(Records from a data collection)
□ □ □
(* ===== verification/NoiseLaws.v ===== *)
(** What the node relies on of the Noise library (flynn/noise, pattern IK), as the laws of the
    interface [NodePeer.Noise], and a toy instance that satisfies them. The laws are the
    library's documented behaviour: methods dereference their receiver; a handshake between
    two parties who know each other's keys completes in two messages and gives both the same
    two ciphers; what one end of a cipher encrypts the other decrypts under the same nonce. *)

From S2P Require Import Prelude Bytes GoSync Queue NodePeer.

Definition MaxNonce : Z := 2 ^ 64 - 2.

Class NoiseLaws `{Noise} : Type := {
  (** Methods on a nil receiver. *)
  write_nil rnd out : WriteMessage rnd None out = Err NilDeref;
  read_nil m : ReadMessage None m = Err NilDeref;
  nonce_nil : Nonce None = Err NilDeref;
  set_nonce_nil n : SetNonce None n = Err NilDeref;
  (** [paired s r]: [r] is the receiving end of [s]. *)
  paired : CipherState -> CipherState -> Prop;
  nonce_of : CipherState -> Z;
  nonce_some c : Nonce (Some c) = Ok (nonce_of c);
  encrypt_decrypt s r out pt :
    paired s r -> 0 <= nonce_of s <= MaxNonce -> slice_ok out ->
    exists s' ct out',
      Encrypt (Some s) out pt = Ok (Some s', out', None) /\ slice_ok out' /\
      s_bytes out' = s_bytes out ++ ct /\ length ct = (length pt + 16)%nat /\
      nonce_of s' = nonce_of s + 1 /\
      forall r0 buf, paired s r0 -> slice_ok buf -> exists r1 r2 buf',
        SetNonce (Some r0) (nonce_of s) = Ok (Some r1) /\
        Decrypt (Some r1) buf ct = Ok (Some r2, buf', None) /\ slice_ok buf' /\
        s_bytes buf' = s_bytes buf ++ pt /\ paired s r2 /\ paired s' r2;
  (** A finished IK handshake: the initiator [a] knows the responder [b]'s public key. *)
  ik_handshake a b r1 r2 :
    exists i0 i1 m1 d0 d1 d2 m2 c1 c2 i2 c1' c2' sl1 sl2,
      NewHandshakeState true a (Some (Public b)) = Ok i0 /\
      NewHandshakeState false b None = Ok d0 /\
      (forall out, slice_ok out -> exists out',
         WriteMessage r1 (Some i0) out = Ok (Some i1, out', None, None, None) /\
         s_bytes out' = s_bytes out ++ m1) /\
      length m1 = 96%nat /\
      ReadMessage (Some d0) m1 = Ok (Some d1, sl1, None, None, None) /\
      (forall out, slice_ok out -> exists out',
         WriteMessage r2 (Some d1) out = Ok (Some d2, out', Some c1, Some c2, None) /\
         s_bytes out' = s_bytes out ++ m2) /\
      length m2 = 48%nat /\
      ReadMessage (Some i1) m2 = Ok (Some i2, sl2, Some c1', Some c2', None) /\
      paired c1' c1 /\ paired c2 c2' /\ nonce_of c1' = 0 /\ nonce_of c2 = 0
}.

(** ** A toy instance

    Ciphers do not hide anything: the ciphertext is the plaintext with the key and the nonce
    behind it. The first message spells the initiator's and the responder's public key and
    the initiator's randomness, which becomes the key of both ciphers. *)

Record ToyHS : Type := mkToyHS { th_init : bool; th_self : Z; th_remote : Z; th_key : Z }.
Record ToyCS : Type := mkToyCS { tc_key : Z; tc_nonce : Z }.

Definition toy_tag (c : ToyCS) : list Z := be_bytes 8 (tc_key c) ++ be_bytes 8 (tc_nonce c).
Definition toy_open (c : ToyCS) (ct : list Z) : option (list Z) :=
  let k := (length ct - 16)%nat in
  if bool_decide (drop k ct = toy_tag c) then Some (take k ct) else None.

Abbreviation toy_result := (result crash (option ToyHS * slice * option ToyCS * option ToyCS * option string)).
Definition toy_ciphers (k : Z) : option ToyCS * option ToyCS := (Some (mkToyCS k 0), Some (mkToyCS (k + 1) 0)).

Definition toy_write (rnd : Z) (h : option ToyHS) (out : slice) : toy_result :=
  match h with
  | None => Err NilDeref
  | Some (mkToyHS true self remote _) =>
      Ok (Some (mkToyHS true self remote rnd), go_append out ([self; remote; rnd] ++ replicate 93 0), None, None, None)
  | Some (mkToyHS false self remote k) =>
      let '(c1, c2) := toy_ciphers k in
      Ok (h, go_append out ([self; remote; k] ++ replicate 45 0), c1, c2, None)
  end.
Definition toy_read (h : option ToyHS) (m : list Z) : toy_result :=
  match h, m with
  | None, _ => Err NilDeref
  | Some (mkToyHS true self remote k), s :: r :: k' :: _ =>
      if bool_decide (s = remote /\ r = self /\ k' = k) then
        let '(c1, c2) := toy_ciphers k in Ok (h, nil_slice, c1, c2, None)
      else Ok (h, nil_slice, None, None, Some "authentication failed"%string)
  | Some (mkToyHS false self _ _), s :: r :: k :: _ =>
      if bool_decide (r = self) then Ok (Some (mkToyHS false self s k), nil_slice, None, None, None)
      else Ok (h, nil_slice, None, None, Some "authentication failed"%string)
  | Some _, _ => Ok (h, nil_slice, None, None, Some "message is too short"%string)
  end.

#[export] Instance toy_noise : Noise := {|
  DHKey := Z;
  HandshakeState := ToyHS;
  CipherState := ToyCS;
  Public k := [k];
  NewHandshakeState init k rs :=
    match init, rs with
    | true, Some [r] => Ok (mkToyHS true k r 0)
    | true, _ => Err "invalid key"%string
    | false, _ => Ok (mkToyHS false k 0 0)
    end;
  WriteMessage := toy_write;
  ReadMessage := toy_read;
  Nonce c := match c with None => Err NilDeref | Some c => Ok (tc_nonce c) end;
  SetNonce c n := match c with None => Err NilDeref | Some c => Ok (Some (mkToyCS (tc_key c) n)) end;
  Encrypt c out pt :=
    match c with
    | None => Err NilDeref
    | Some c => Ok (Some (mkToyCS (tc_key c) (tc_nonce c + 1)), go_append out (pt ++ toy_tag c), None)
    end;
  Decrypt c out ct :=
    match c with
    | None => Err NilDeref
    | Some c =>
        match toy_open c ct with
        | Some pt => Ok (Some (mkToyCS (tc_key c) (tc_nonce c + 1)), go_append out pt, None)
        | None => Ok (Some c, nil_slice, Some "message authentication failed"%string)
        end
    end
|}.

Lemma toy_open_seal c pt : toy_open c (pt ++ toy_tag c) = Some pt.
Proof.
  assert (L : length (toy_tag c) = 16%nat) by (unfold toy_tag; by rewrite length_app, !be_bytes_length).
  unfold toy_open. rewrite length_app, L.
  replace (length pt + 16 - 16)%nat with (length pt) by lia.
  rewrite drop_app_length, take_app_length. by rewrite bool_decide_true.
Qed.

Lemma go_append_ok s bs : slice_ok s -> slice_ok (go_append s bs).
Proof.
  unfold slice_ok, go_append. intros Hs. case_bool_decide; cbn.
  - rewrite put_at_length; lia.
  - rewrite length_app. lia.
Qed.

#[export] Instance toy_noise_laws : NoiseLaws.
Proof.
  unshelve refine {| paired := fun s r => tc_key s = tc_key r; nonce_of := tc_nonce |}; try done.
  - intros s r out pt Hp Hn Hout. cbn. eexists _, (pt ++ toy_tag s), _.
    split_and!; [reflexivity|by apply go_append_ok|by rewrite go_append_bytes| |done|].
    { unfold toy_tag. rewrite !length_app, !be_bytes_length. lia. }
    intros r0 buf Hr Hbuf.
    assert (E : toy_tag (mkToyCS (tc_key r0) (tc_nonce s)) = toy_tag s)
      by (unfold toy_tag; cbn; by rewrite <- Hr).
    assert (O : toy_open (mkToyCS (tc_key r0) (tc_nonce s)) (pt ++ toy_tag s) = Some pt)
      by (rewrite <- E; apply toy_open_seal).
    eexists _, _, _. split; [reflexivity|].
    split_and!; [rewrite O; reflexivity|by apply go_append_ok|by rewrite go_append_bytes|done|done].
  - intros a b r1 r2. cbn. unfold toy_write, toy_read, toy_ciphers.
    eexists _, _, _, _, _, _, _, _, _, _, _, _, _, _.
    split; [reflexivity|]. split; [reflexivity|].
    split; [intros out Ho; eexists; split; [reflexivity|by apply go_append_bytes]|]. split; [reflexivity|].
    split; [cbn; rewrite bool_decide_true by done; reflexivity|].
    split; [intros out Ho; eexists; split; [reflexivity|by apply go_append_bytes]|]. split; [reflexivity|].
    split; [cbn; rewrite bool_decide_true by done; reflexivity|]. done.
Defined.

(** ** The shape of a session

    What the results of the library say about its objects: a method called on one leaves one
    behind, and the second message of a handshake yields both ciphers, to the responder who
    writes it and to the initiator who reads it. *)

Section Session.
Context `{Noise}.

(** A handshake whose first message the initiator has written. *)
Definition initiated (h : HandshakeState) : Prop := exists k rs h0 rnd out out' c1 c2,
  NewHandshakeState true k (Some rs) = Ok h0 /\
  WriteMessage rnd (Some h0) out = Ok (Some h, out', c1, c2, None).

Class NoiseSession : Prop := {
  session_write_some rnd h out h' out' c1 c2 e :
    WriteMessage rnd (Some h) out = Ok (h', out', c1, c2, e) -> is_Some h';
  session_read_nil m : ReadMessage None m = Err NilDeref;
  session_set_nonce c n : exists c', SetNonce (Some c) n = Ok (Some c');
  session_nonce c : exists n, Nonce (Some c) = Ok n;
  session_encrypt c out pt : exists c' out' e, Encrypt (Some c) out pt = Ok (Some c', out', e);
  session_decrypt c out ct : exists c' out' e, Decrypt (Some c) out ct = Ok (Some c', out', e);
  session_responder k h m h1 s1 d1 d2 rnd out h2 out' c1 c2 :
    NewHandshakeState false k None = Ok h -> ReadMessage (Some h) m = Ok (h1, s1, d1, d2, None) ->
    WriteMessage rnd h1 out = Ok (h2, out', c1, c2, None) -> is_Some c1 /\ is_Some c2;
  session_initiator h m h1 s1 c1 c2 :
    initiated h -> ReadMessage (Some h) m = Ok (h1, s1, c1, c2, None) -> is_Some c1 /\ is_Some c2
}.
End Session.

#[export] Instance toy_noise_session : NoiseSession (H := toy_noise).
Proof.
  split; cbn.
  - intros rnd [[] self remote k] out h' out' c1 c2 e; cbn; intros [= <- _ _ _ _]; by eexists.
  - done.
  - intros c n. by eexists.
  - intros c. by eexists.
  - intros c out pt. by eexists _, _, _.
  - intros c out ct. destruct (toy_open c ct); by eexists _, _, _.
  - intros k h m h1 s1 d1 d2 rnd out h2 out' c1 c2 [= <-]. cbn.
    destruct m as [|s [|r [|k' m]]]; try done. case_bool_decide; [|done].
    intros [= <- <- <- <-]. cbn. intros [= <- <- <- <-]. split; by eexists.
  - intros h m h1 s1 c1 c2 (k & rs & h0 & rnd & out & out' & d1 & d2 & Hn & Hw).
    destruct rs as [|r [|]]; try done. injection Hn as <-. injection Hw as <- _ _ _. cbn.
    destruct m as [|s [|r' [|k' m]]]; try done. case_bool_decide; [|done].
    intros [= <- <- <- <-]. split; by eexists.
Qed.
□ □ □
> _Problem to solve_:
Copy out the lines above exactly, beginning at the one that contains "nonce_nil : Nonce None = Err NilDeref;" and ending at the one that contains "forall r0 buf, paired".

> _Result_:
  nonce_nil : Nonce None = Err NilDeref;
  set_nonce_nil n : SetNonce None n = Err NilDeref;
  (** [paired s r]: [r] is the receiving end of [s]. *)
  paired : CipherState -> CipherState -> Prop;
  nonce_of : CipherState -> Z;
  nonce_some c : Nonce (Some c) = Ok (nonce_of c);
  encrypt_decrypt s r out pt :
    paired s r -> 0 <= nonce_of s <= MaxNonce -> slice_ok out ->
    exists s' ct out',
      Encrypt (Some s) out pt = Ok (Some s', out', None) /\ slice_ok out' /\
      s_bytes out' = s_bytes out ++ ct /\ length ct = (length pt + 16)%nat /\
      nonce_of s' = nonce_of s + 1 /\
      forall r0 buf, paired s r0 -> slice_ok buf -> exists r1 r2 buf',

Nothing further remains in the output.